Last term was one of the most significant in the court’s history, in terms of religious freedom and church-state relations. So far, there are no major religious liberty cases set for argument, although there is a chance the justices will take up a New York case involving the right of a religious institution, Yeshiva University, to decline official recognition for an LGBT student group. In addition, there could be new religious freedom challenges to official vaccine mandates for public employees, public school students, etc.
What will be the impact of the overturn of Roe, and how might that decision affect other precedents or invite new challenges to past decisions?
The overturning of Roe v. Wade means that the question of abortion regulation is now one primarily for state legislators and courts. In many large states, with very permissive abortion laws, the Dobbs decision will not have any effect. In some others, there will be efforts to convince state courts to find Roe-type abortion rights in their own state constitutions. In still others, states will enact new regulations that, under Roe, would not have been permissible, and those new regulations will, almost certainly, be challenged. And we can expect efforts on the part of the current administration to use the powers of the executive branch to increase access to abortion and to push back on states’ pro-life policies.
The Dobbs decision was a reminder that, among other things, all of the justices believe that, sometimes, a past decision of the court is so misguided, and so damaging, that it may and should be abandoned. Again, no justice and no commentator believes that past precedents may never be abandoned, and nearly everyone agrees that stability and predictability are important in the law. Roe v. Wade was contested and controversial from the very beginning and its reasoning was widely seen, including by people who support abortion rights as a policy matter, as weak. The court majority determined, applying familiar and fairly settled criteria, that the decision was so wrong that the law’s integrity required them to admit, and undo, their mistake.

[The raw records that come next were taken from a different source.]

(** [sessionDone]: the session's channel is closed; [clientClosed]: after [Close].
    What the proofs record: [granted], [value], the lease given to it and what
    it registers; [created], its transaction is known to have succeeded;
    [registered], its [Register] returned nil; [asked], the revocations begun;
    [returned], [closes], the results of [Register] and [Deregister] and those
    of [Close]. *)
Record Registry := mkRegistry {
  namespace : string;
  attempted : bool;
  key : string;
  leaseID : Z;
  cancel : bool;
  session : bool;
  sessionDone : bool;
  clientClosed : bool;
  op : operation;
  granted : option Z;
  value : string;
  created : bool;
  registered : bool;
  asked : list revocation;
  returned : list (option error);
  closes : list (option error);
}.
#[export] Instance eta_Registry : Eta Registry := λ r,
  mkRegistry (namespace r) (attempted r) (key r) (leaseID r) (cancel r) (session r) (sessionDone r) (clientClosed r) (op r)
    (granted r) (value r) (created r) (registered r) (asked r) (returned r) (closes r).

Definition newRegistry (ns : string) : Registry :=
  mkRegistry ns false EmptyString 0 false false false false Idle None EmptyString false false [] [] [].

(** [Done]: no channel before the registration, then the session's. *)
Definition Done (r : Registry) : option bool := if session r then Some (sessionDone r) else None.

Definition key_of (ns name id : string) : string := (ns +:+ "/" +:+ name +:+ "/" +:+ id)%string.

How will the leak of the Dobbs opinion affect the court going forward?
The leak of the Dobbs draft was extremely regrettable and, if the leaker is a court employee, a gross breach of trust. Not only did the leak put some of the justices in very real danger, it undermined the judicial process and, indeed, the rule of law. It appears to have been an attempt to put non-legal pressures on the court and to undermine the court’s institutional standing.
What more should be done to ensure the justices and their families are protected from violence or physical intimidation?
It is unfortunate, but also unmistakably clear, that the justices require protection from people who do not respect the rule of law or the court’s role in our constitutional democracy. It is, of course, well within every citizen’s right to criticize the justices’ work, but there should be no tolerance for threats.